- **Directions**: Taking the line with "destruct (int_of p1)" as the first and the line with "-- intros [[H | Hk]" as the last, set down exactly every line in that range from the entries below, and no more.

- **Supplied entries**:
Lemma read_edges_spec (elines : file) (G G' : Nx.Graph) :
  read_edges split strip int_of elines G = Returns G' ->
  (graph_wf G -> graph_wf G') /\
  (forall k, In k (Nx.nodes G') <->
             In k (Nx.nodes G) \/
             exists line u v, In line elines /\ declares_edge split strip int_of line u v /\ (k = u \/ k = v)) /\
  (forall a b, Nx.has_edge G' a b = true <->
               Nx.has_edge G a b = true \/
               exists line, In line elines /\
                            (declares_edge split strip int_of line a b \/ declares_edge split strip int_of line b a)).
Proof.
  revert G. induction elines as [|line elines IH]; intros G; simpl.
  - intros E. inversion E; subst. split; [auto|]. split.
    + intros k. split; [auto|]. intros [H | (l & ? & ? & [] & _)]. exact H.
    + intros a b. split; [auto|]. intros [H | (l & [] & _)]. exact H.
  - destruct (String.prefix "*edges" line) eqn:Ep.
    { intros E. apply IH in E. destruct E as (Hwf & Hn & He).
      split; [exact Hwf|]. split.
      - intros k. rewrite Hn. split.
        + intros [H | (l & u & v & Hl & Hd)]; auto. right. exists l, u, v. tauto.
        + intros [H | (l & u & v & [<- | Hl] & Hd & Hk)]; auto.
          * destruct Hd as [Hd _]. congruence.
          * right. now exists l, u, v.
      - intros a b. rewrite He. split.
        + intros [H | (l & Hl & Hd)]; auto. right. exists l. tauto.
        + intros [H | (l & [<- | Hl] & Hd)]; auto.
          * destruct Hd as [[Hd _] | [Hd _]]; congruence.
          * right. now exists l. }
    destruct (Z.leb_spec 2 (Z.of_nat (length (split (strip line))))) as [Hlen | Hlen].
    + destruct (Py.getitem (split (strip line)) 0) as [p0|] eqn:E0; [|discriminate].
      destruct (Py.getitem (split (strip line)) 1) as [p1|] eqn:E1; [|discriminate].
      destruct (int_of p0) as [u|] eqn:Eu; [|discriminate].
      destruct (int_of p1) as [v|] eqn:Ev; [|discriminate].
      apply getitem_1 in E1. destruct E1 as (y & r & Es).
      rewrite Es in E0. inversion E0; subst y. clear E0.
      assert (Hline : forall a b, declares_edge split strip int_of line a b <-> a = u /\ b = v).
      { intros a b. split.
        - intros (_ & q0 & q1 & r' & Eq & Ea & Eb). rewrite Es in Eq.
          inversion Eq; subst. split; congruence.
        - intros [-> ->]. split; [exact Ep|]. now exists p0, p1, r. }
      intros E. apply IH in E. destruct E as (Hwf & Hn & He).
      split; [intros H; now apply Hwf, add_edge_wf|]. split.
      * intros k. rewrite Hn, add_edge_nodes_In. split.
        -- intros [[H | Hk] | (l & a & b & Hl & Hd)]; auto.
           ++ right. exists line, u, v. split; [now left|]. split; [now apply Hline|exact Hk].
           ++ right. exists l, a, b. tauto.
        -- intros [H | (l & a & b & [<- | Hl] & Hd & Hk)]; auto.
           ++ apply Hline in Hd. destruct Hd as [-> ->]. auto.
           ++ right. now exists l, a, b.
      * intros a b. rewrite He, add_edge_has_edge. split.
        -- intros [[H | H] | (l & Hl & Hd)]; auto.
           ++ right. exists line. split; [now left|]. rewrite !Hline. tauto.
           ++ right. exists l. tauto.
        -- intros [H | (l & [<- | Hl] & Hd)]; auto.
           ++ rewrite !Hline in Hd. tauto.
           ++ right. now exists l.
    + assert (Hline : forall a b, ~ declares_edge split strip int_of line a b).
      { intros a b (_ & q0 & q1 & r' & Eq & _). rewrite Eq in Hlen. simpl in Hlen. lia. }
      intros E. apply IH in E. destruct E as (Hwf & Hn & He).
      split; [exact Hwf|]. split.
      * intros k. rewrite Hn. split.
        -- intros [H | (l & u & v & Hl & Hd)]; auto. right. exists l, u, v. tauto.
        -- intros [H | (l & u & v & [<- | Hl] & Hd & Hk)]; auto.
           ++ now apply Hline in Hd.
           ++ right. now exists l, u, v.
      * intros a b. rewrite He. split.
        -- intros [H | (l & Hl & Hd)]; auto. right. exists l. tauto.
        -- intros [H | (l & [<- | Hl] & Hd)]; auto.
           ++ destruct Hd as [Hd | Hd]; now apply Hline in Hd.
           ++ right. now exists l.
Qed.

- **Expected answer**:
      destruct (int_of p1) as [v|] eqn:Ev; [|discriminate].
      apply getitem_1 in E1. destruct E1 as (y & r & Es).
      rewrite Es in E0. inversion E0; subst y. clear E0.
      assert (Hline : forall a b, declares_edge split strip int_of line a b <-> a = u /\ b = v).
      { intros a b. split.
        - intros (_ & q0 & q1 & r' & Eq & Ea & Eb). rewrite Es in Eq.
          inversion Eq; subst. split; congruence.
        - intros [-> ->]. split; [exact Ep|]. now exists p0, p1, r. }
      intros E. apply IH in E. destruct E as (Hwf & Hn & He).
      split; [intros H; now apply Hwf, add_edge_wf|]. split.
      * intros k. rewrite Hn, add_edge_nodes_In. split.
        -- intros [[H | Hk] | (l & a & b & Hl & Hd)]; auto.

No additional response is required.